A phase I clinical trial of the fast-tracked Ebola vaccine VSV-ZEBOV has been halted in Switzerland because some trial participants developed mild joint pain after receiving the injection.
Some of the 59 volunteers who received the experimental vaccine experienced fever and muscle pain in the hours and days after the vaccine was administered. It was after four volunteers reported unanticipated joint pain in hands and feet 10–15 days after receiving the vaccine that prompted the University Hospitals of Geneva (HUG) to halt the trial as a precautionary measure.
The trial, which began on 10 November 2014, is a collaboration between HUG and the World Health Organization. It will resume on 5 January 2015 if the symptoms prove to be benign and temporary, says HUG in a statement. The available time will allow HUG to gather more information and share it with the other teams that are testing the same vaccine.
It is not thought that this reaction has been noted in patients receiving the vaccine at other study sites; trials of VSV-ZEBOV are underway in the United States, Canada, Germany and Gabon and due to start soon in Kenya. The WHO has said The Data and Safety Monitoring Board has recommended that vaccinations can continue at doses lower than those used in the trial in Geneva to date.
HUG says that it plans to recruit up to of 15 volunteers per week when the trial resumes in order to ensure optimum monitoring conditions.
VSV-ZEBOV is being developed by Merck & Co, headquartered in New Jersey, after it gained exclusive rights to the vaccine from Iowa-based NewLink Genetics in November 2014.
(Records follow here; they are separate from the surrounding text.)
Definition dir_spec (d : directive) : format_spec :=
  MkSpec (number_of (d_width d)) (match d_prec d with Some p => number_of p | None => 0 end)
    (match d_prec d with Some _ => true | None => false end) (d_zero d) (d_conv d).

(** ** The text of a number *)
Definition number_out (d : directive) (is_signed : bool) (a : Z) : list Z :=
  let neg := is_signed && (2 ^ 63 <=? a) in
  let digits := number_text (if d_conv d =? 120 then 16 else 10) (if neg then 2 ^ 64 - a else a) in
  let sign := if neg then [45] else [] in
  let zeros := match d_prec d with Some p => Z.max 0 (number_of p - Z.of_nat (length digits)) | None => 0 end in
  let pad := Z.max 0 (number_of (d_width d) - (Z.of_nat (length (sign ++ digits)) + zeros)) in
  match d_zero d, d_prec d with
  | true, None => sign ++ replicate (Z.to_nat pad) 48 ++ digits
  | _, _ => replicate (Z.to_nat pad) 32 ++ sign ++ replicate (Z.to_nat zeros) 48 ++ digits
  end.

(** The output of a directive for an argument. *)
Inductive converts (m : mem) (d : directive) (a : Z) : list Z → Prop :=
| conv_char : d_conv d = 99 → converts m d a [u8 a]
| conv_null : d_conv d = 115 → a = 0 → converts m d a null_text
| conv_string s : d_conv d = 115 → a ≠ 0 → cstr m a s → converts m d a s
| conv_signed : d_conv d = 100 ∨ d_conv d = 105 → u64 a ≠ 2 ^ 63 → converts m d a (number_out d true (u64 a))
| conv_unsigned : d_conv d = 120 ∨ d_conv d = 117 → converts m d a (number_out d false (u64 a))
| conv_binary : d_conv d = 98 → converts m d a ([48; 98] ++ number_text 2 (u32 a)).

(** ** Reading the format *)

Lemma bytes_of_run m p s r : cstr m p (s ++ r) → bytes_of m p (length s) = Ret s.
Proof.
  revert p. induction s as [|c s IH]; intros p; [done|]. cbn [app cstr length bytes_of].
  intros (Hc & _ & Hs). unfold rd. rewrite Hc. orun. by rewrite (IH _ Hs).
Qed.

Lemma text_of_run m p s : cstr m p s → text_of m p = Ret s.
Proof.
  intros Hs. unfold text_of. rewrite (strlen_run _ _ _ Hs). orun. rewrite Nat2Z.id.
  apply (bytes_of_run m p s []). by rewrite app_nil_r.
Qed.

Lemma rd_head m p s : cstr m p s → rd m p = Ret (default 0 (head s)).
Proof. intros Hs. unfold rd. by rewrite (cstr_first _ _ _ Hs). Qed.

Lemma read_digits_mono base ds a :
  0 < base → Forall (λ d, 0 ≤ d < base) ds → 0 ≤ a → a ≤ read_digits base a ds.
Proof.
  intros Hb Hds. revert a. induction Hds as [|d ds Hd _ IH]; intros a Ha; [done|].
  change (read_digits base a (d :: ds)) with (read_digits base (a * base + d) ds).
  specialize (IH (a * base + d) ltac:(nia)). nia.
Qed.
VSV-ZEBOV was originally developed by the Public Health Agency of Canada and has been fast-tracked for clinical development under a World Health Organization programme. Pending results of the phase I safety studies, the US National Institutes of Health plans to initiate a large Phase III study of VSV-ZEBOV and another investigational Ebola vaccine co-developed by the National Institute of Allergy and Infectious Diseases and GlaxoSmithKline.